La réforme du pacte de stabilité, quant à elle, pose un problème plus directement économique, qui est le problème du passager clandestin. Petit rappel. Dans une économie Ricardienne, avec des contribuables qui anticipent parfaitement la politique budgétaire, un déficit est sans effet. Puisqu'ils savent que le remboursement de la dette va passer par une hausse des impôts dans le futur, ils augmentent leur épargne pour faire face à la pression fiscale à venir. Donc, l'augmentation de l'offre de titres financiers (obligations d'Etat) est compensée par une augmentation de la demande de titres financiers, si bien que le taux d'intérêt n'a pas de raison d'évoluer.
En revanche, dans le monde réel, la hausse des déficits n'est pas entièrement compensée par une hausse de l'épargne. Que se passe-t-il quand l'offre est supérieure à la demande ? Les prix baissent ! Et la baisse des prix des obligations, ça signifie la hausse du taux d'intérêt. La hausse du taux d'intérêt, elle, décourage les investissements et une partie de la consommation (acquisitions immobilières notamment). Donc, une partie au moins des bienfaits que peut attendre un gouvernement d'un déficit public risque d'être compensée par une baisse de l'investissement. On appelle ça l'effet d'éviction. Un pays qui contrôle à la fois son budget et sa politique monétaire doit donc la jouer fine, et tenir compte de cet effet d'éviction quand il tente une relance budgétaire.

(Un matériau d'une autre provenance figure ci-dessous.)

(* ===== verification/Prelude.v ===== *)
(** * Archivum: a verification of the storage engine and of Punchline

    Archivum is a storage engine with a server and a time-clock module
    (Punchline) on top.  This library models the engine as it is written in
    engine/src and engine/include, from the checksum up to the typed store, the
    schema, identifiers and recorder of core/src, and the rules, sync, payroll
    and lifecycle of modules/punchline, and proves what makes each part
    correct.

    ** The program and its parts

    A [Vfs] gives files that can be read, written, extended and synced.  The
    [Journal] is an append-only file of checksummed records.  A [Db] is a
    file of pages and a write-ahead log ([Wal]): a write transaction buffers
    its pages, a commit appends them to the log as one chained run of frames,
    a reader sees the log up to the frame it started on, and a checkpoint
    copies the newest pages into the file.  A [BTree] is an ordered map from
    byte strings to byte strings over the pages of a transaction.  The
    [Store] keeps tables and indexes in trees and describes them in a catalog
    tree.  Values are typed; keys are encoded so that byte order is value
    order.  The core keeps an audit log and a change feed: every change of a
    row goes through a [Recorder] in the transaction that makes it.  Punchline
    takes batches of punches from devices, pairs them into shifts, opens
    exceptions, compares hours with the schedule, and moves timesheets from
    recorded to locked.

    ** Files

    - [Prelude]: [Status] and [Result] (status.h), the state-and-error monad
      [M] with its notations [let!] and [let?], generic lemmas, the hint
      database [archivum].
    - [Bytes]: byte buffers, little- and big-endian integers at their width.
    - [Crc32c]: crc32c.cpp.
    - [PageFormat]: page_format.h and page_format.cpp (database header, log
      header, frame header, page checksum).
    - [Types], [Record]: types.cpp and record.cpp (values, UTF-8, keys, rows).
    - [Vfs], [VfsFrame]: vfs.h with the fault model of testing/src: each file
      has volatile and durable content, an operation may fail or be cut
      short, and a power loss applies an arbitrary selection of the operations
      that were not synced, in any order, writes possibly cut short.
    - [Journal], [Wal]: journal.cpp and wal.cpp, operation by operation, in
      the monad over the world of [Vfs].
    - [Db]: db.cpp (open, begin, read, write, allocate, free, commit,
      checkpoint, backup, check).  [DbView], [DbCheckpoint] and [DbSpec]
      hold its invariant, the checkpoint and the refinement.
    - [Recovery]: recovery.cpp (copying and verifying a backup, replaying the
      archived logs up to a target, recovering to a point).  [RecoverySpec]
      has the triples of the file operations, [RecoveryReplay] what a
      recovery yields.
    - [BTreeNode], [BTreeNodeFacts]: [struct Node] of btree.cpp and what its
      methods do to the cells of a page.
    - [BTree]: btree.cpp over the class [PageStore] (PageReader and
      PageWriter).  [BTreeTree] is the shape of a tree without pages;
      [BTreeRead] states [PageStoreLaws] and verifies reading, [BTreeSplit],
      [BTreePut], [BTreeErase] and [BTreeScan] the operations, [BTreePager]
      discharges the laws with the write transaction of [Db], [BTreeSpec]
      states the contract and [BTreeFindings] runs two trees that go wrong.
    - [StoreSchema]: store.h and the part of store.cpp that does not touch
      pages: definitions, their validation, row validation, catalog rows.
    - [LocalTime]: modules/punchline/src/localtime.cpp.
    - [Tzif], [TzifPosix]: modules/punchline/src/tzif.cpp (time zone files,
      POSIX TZ strings, offsets and their inversion).
    - [Store]: store.cpp over the trees: get, scans, insert, update, remove,
      tables, indexes and foreign keys.  [Grove] turns the theorems about one
      tree into an interface of many trees on one page store; [StoreRep] says
      when trees hold the rows of a table, [StoreSpec] what the operations do
      on plain tables, [StoreReads] verifies the reads, [StoreScan] the scans
      on pages, [StoreRefine] the writes, [StoreIntegrity] states what the constraints are for and
      [StoreExamples] has the concrete stores.  [StoreDump] has the dump and
      the restore of a store.
    - [CoreSchema]: core/src/schema.cpp and migrate.cpp (tables, migrations).
    - [Program]: code that uses a reader or a writer, as a free monad over
      catalog, get, scan and row changes, with [exec] on pages and [run] on
      plain tables; [ProgramRefine] shows that they agree.
    - [Recorder]: ids.cpp and recorder.cpp of core/src.
    - [CoreAccounts]: accounts.cpp, authz.cpp, credentials.cpp and the policy
      of module.cpp in core/src; [CoreAccountsSpec] and [CoreGrants] have the
      theorems about accounts, grants and secrets.
    - [PunchSchema], [PunchInstall]: schema.cpp of Punchline and the catalog
      its migrations install.
    - [PunchData], [PunchRules], [PunchPayroll], [PunchLifecycle],
      [PunchSync]: data.cpp, rules.cpp with exceptions.cpp, payroll.cpp,
      lifecycle.cpp and sync.cpp of modules/punchline/src, function by
      function.
    - [PunchFrames]: the tables each operation may change.  [PunchRows]: the
      rows of the structs.  [PunchScan], [PunchTables]: what a scan visits and
      a recorded change does, and the installed tables.  [PunchExample]: a
      small company.  [PunchIds], [PunchSupervision], [PunchQueue],
      [PunchMoves], [PunchIngest], [PunchSyncSpec], [PunchRange],
      [PunchFlags], [PunchPairing]: the theorems about identifiers,
      supervision, the exception queue, transitions, batches and pairing.
    - [PunchMonitor]: the pass of the monitor in
      server/src/modules/punchline_module.cpp.  [PunchRollback]: rollback.cpp
      of modules/punchline/src.

    ** What the theorems show

    - Crash safety: [Wal.wal_crash_safe] and [Journal.journal_crash_safe] run
      any session of operations under any faults, cut the power, and reopen:
      what was acknowledged is there, what was not is there whole or not at
      all.
    - Refinement: [DbSpec.db_refines_spec] compares the pager with a machine
      that has only a list of committed states;
      [RecoveryReplay.recover_to_point_exact] shows what a recovery from a
      backup and archived logs writes: the backup with the transactions that
      the target admits, and nothing else; [BTreeSpec.btree_refines_map]
      compares the tree with a finite map, over any page store with the laws,
      and its witness runs it on the pager.
    - Order and iteration: [Record.encode_key_order],
      [BTreeSpec.for_each_in_order], [BTreeSpec.seek_in_order].
    - Formats: round trips, rigidity and damage detection for every on-disk
      structure; the checksum is polynomial division and detects bursts.
    - Errors: [StoreSchema.validate_row_spec] (and [BTreeSpec.btree_rejects]);
      [StoreSchema.accepted_readable_exact] says which of the accepted
      definitions the catalog can read back, and that it cannot read the
      others.
    - The store: [StoreRefine.store_refines_tables] (insert, update and remove
      on pages do what they do on plain tables, errors included),
      [StoreIntegrity.row_op_preserves_integrity] (primary keys, unique
      indexes and foreign keys hold afterwards, with exactly one exception,
      which [StoreExamples.self_reference_escapes] runs).
    - From pages to programs: [ProgramRefine.exec_refines_run] carries every
      theorem about a module's program on plain tables over to the pages: the
      same answer and the same tables, scans in both directions included.
    - Dump and restore: [StoreDump.dump_restores_in_order]: a dump holds the
      rows of every table in key order, and the tables of any catalog that a
      writer has made can be created parents first, which is the order the
      restore finds.
    - Accounts: [CoreAccountsSpec.verify_account_spec] (who may sign in and
      what it leaves behind), [CoreAccountsSpec.create_account_spec],
      [CoreGrants.grant_role_exact]; [CoreGrants.random_secret_injective] and
      [CoreGrants.uuid_roundtrip].
    - Schema and data: [PunchInstall.schema_installs],
      [PunchRows.rows_roundtrip].
    - Sync: [PunchSyncSpec.batch_keeps_punches] (no punch is lost, and what is
      acknowledged is on file unless it repeats another device's uuid),
      [PunchSyncSpec.replay_stores_nothing],
      [PunchPairing.pairing_adds_shifts] (the fold equals a pure fold, with
      one shift per in punch), [PunchRange.rebuild_range_closed] (its range
      loop ends).  Two say where the code does not do what it means to:
      [PunchFlags.unpaired_stays_open] (pairing resolves no exception of a
      device) and [PunchSyncSpec.refused_uuid_acknowledged] (the uuid of
      another device is accepted when it is repeated).
    - Rules and lifecycle: [PunchSupervision.supervisor_unique],
      [PunchQueue.open_exception_idempotent], [PunchMoves.transition_moves];
      [PunchMonitor.monitor_raises] (after a pass everything overdue has an
      open exception), [PunchRollback.rollback_export_complete].
    - Time zones: [Tzif.Tz.instants_of_exact], [Tzif.Tz.rule_local_latest],
      [TzifPosix.posix_roundtrip].

    ** Bounds and fuel

    Integers are [Z] with the width written out where the code's arithmetic
    can wrap.  Loops over files take the length of the file as fuel, which no
    step exceeds because every step consumes at least one byte; a descent of a
    tree has the 64 levels the code allows, overflow chains the number of
    pages of the database, as in the code; cursor walks take the number of
    steps as an argument and the theorems state how many are enough.
    A cursor of the store takes the pages in use as fuel and a scan the
    entries of the table, which the pages times their size bound; a row
    change adds at most a level to a tree, and the 64 levels of a descent
    bound how many changes one program may make
    ([ProgramRefine.exec_refines_run]).  The batches of the rollback export
    take a round for each of the period's shifts.  The loop of [repair_pairing] takes the number of
    the employee's shifts and one; [PunchRange.rebuild_range_closed] shows that
    it is enough.  Sums of minutes and microseconds are [Z]: the code's int64
    sums are far from their bounds for times that pass validation.
    [BTreeSpec.btree_refines_map] asks for key lengths in a range [lo, hi]
    with 5 (12 + hi) <= 8 (12 + lo): outside it the interior split of the
    code can overflow a page ([BTreeFindings.interior_split_overflows]).

    ** Not modelled

    The operating-system files (vfs_posix.cpp, vfs_win32.cpp) and entropy are
    system calls; random bytes and clocks are arguments.  Mutexes are
    modelled by their effect: calls that hold the writer or catalog lock are
    single steps, interleaved in any order.  The theorems about
    core and Punchline are about [run], on plain tables;
    [ProgramRefine.exec_refines_run] relates it to the pages.  std::sort on
    equal keys may order them either way; the model keeps their order.  Not
    modelled yet: opening, committing and check of the store, and the outer
    loop of migrate.  The theorem about a restore is about the order of its
    tables; that its inserts succeed is not proved.  Argon2 is libsodium's: what its
    documentation promises is a hypothesis.  The rest of the server is HTTP,
    JSON and OIDC through third-party libraries, start-up and threads. *)

From stdpp Require Import base numbers list gmap strings sorting.
From Stdlib Require Import DecimalString NArith OrderedTypeEx.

Mais pour un pays qui appartient à une zone monétaire dans laquelle il pèse peu, la question de l'éviction est moins problématique, car sa propre offre de titres pèse relativement peu par rapport à l'offre totale de la zone. Du coup, il peut être tentant de tirer un peu sur la corde, sans se soucier de l'impact des déficits nationaux sur les taux de la zone. D'où l'intérêt, à défaut de transférer à l'Union Européenne la politique budgétaire, d'avoir des règles en matière de déficit. C'est le sens du pacte de stabilité. Le problème du passager clandestin est le suivant : chaque pays se dit qu'il peut creuser son déficit sans que ça ait d'impact significatif sur le taux d'intérêt. Mais si chaque pays creuse effectivement son déficit, l'ensemble de ces déficits a, lui, un impact sur les taux. On est là en présence d'un divorce entre l'intérêt général et la somme des intérêts particuliers.
On peut aisément comprendre l'amertume d'un pays qui aurait naïvement respecté les règles, et qui serait le seul dans ce cas. Il serait perdant sur les deux tableaux : il ne bénéficierait pas d'un déficit, mais il devrait néanmoins supporter des taux d'intérêts élevés. L'inquiétude de Fels au sujet de la réforme du pacte de stabilité n'est donc pas totalement hystérique. Je tombe d'ailleurs sur une dépêche relatant les protestations émanant de la Bundesbank, qui fut, en son temps, un modèle pour tous les banquiers centraux de par le monde, et dont j'ignorais d'ailleurs qu'elle pouvait encore avoir un avis sur ces questions là. (au fait, je suis absolument incapable de citer le nom d'un seul des dirigeants actuels de la Banque de France).
Effectivement, si ce problème de coordination économique se greffe à des discordances politiques, il y a bien quelques raisons de s'inquiéter. De là à diagnostiquer une possible fin de l'Euro, il y a un pas qui me parait quand même un peu vite franchi. Citation :
"How could EMU break apart? As I see it, the most likely break-up scenario entails a weakening of the ‘stability consensus’ within the union, with sharply rising fiscal deficits in some countries and increasing political pressures on the ECB to create higher inflation in order to erode the real value of government debt. Naturally, the ECB would likely put up a tough fight initially, but eventually it is difficult to see how it could stem against a loss in the stability consensus that we assume in this scenario. High fiscal deficits and rising inflation could then lead to a wave of protests in countries which have historically had a high preference for price stability, such a Germany. One or several political parties could then jump on the issue, promising to lead the country out of the ‘instability union’ by introducing a New Deutschmark, which would be internally and externally more stable than the euro."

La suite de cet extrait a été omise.